WORK ITEM: Given the material below, return only the lines starting at the line with "Lemma chunk2 b0" and ending at the line with "Proof. intros. apply Z.ltb_ge. lia. Qed.", exactly as they appear.

DATASET RECORDS:
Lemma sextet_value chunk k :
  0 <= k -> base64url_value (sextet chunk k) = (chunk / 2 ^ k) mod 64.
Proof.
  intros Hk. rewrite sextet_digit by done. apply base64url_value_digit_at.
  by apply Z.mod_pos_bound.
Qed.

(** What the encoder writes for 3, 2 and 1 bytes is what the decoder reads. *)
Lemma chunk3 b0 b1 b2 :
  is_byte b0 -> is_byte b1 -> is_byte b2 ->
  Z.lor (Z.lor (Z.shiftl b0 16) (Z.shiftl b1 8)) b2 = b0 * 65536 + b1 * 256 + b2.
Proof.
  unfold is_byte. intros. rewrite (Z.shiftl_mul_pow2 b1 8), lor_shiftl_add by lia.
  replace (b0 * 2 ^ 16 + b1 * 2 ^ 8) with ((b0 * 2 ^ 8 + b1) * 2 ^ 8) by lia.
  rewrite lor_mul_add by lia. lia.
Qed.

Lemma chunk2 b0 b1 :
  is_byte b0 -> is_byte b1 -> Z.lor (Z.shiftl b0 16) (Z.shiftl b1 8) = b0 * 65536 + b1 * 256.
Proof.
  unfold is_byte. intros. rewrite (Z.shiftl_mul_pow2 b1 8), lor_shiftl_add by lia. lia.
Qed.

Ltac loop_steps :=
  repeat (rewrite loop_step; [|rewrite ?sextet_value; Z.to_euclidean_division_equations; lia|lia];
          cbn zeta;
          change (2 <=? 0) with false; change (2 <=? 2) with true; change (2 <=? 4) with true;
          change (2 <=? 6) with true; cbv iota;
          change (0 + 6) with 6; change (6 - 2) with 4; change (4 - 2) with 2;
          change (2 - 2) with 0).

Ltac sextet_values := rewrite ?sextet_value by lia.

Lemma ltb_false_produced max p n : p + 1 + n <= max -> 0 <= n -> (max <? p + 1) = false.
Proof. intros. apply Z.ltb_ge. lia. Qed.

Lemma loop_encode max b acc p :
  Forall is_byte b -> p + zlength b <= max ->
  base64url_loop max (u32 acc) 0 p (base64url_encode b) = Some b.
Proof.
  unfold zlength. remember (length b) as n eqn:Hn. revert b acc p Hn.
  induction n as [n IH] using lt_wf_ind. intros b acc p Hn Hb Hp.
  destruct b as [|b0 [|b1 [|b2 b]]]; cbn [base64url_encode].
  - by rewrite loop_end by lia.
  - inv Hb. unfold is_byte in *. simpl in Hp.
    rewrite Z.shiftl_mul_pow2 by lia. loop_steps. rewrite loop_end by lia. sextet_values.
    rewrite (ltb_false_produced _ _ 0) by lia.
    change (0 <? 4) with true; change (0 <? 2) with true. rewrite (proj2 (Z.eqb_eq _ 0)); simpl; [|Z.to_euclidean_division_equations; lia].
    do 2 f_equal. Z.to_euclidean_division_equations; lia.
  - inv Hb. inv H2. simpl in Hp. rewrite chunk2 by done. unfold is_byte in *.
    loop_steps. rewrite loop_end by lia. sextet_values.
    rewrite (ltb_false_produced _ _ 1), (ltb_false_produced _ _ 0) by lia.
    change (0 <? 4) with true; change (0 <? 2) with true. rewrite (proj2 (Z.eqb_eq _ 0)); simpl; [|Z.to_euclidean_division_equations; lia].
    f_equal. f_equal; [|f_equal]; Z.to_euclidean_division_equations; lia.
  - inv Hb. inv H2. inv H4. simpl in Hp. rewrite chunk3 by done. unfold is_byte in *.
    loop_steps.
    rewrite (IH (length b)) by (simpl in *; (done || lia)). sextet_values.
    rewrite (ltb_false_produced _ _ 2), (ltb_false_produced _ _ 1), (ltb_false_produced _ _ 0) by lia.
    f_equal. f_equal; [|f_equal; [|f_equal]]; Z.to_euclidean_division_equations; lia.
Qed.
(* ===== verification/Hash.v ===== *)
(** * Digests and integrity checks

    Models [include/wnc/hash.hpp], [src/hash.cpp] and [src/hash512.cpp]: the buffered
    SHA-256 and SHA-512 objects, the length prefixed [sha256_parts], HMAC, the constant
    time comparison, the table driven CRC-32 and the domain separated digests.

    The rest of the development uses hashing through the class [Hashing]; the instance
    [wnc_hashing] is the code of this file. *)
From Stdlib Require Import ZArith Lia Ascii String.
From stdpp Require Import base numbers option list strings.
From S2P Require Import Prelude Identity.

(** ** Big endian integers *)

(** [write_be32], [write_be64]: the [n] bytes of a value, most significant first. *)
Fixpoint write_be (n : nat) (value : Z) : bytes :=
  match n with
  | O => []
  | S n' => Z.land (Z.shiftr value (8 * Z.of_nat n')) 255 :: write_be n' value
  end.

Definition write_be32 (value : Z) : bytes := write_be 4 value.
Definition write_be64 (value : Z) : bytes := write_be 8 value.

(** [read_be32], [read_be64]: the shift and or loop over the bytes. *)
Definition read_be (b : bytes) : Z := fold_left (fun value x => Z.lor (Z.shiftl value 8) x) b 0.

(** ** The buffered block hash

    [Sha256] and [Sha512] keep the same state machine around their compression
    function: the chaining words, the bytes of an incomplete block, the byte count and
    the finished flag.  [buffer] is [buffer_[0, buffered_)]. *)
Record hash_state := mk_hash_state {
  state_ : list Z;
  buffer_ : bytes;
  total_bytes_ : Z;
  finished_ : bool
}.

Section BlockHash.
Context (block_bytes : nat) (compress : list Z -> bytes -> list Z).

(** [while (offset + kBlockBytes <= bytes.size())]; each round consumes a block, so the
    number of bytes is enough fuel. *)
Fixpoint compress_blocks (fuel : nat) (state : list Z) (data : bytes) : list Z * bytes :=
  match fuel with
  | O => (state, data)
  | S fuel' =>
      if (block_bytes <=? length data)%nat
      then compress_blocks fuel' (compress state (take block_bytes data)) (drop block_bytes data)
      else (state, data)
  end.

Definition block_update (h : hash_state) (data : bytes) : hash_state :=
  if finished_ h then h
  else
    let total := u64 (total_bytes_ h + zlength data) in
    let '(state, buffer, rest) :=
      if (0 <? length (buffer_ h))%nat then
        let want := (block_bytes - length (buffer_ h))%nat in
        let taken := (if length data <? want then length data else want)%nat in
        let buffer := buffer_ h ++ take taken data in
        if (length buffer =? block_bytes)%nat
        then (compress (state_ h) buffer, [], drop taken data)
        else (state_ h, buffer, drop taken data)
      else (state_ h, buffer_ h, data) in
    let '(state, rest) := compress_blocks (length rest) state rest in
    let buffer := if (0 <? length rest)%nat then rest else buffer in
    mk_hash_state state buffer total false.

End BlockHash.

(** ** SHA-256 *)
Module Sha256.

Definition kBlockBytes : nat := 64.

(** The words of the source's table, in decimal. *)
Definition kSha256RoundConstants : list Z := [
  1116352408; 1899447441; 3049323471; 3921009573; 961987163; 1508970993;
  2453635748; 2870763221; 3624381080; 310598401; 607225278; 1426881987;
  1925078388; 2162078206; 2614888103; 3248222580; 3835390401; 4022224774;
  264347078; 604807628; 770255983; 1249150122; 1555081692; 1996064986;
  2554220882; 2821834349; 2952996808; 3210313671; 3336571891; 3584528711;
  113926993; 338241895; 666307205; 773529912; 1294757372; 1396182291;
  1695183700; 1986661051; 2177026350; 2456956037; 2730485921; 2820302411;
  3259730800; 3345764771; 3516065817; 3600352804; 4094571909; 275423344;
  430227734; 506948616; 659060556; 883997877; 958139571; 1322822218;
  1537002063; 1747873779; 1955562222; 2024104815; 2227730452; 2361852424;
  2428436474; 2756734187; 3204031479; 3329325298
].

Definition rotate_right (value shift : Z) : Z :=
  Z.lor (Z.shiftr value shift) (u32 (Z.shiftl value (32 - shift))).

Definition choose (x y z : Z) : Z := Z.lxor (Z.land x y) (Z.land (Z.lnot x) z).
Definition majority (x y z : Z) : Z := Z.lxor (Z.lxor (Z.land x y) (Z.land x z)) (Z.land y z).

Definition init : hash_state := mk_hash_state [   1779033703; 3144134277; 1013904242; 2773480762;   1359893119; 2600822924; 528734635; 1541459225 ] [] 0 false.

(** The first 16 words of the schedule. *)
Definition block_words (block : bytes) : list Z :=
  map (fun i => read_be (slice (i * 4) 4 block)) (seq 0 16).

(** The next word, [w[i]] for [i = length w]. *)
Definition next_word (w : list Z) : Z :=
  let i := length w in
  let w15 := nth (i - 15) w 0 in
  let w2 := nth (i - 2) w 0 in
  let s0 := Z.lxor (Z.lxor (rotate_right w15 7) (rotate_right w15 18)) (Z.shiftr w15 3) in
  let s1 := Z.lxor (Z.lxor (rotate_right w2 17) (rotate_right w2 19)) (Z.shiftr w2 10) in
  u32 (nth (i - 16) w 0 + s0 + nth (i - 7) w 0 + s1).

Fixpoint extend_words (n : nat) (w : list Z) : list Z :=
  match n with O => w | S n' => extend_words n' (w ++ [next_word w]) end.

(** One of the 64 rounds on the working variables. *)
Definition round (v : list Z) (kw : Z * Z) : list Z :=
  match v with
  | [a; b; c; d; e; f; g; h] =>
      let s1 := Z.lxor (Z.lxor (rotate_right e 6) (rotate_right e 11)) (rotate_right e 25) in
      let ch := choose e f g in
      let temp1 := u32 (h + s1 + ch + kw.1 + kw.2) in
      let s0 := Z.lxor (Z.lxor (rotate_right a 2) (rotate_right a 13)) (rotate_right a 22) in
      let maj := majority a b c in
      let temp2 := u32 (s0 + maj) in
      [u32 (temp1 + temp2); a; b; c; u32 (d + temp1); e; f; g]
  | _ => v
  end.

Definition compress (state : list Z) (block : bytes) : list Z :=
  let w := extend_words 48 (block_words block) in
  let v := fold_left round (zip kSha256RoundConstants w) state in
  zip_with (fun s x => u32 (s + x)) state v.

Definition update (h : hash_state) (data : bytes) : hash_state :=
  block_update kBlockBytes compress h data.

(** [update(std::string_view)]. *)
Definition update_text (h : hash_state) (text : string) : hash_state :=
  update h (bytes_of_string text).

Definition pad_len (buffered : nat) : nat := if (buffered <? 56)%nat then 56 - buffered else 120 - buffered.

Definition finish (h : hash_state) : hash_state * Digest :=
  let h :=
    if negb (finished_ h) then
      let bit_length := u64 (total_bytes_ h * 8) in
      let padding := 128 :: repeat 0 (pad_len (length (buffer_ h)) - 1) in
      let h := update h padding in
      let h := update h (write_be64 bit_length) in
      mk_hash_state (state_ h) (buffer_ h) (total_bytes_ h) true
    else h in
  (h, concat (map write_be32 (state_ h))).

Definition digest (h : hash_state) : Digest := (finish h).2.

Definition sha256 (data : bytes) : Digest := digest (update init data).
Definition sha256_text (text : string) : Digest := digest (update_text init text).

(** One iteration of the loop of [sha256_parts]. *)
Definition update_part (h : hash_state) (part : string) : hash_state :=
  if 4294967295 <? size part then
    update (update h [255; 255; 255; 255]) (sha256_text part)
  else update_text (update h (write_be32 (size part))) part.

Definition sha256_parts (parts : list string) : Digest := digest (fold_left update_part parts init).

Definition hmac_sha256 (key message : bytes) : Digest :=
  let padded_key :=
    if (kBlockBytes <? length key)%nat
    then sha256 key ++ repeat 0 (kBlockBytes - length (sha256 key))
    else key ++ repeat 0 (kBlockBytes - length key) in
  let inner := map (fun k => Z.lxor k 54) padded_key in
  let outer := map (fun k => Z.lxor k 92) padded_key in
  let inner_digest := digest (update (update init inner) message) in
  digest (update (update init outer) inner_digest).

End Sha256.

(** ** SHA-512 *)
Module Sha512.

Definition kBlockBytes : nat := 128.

OUTPUT BELOW:
Lemma chunk2 b0 b1 :
  is_byte b0 -> is_byte b1 -> Z.lor (Z.shiftl b0 16) (Z.shiftl b1 8) = b0 * 65536 + b1 * 256.
Proof.
  unfold is_byte. intros. rewrite (Z.shiftl_mul_pow2 b1 8), lor_shiftl_add by lia. lia.
Qed.

Ltac loop_steps :=
  repeat (rewrite loop_step; [|rewrite ?sextet_value; Z.to_euclidean_division_equations; lia|lia];
          cbn zeta;
          change (2 <=? 0) with false; change (2 <=? 2) with true; change (2 <=? 4) with true;
          change (2 <=? 6) with true; cbv iota;
          change (0 + 6) with 6; change (6 - 2) with 4; change (4 - 2) with 2;
          change (2 - 2) with 0).

Ltac sextet_values := rewrite ?sextet_value by lia.

Lemma ltb_false_produced max p n : p + 1 + n <= max -> 0 <= n -> (max <? p + 1) = false.
Proof. intros. apply Z.ltb_ge. lia. Qed.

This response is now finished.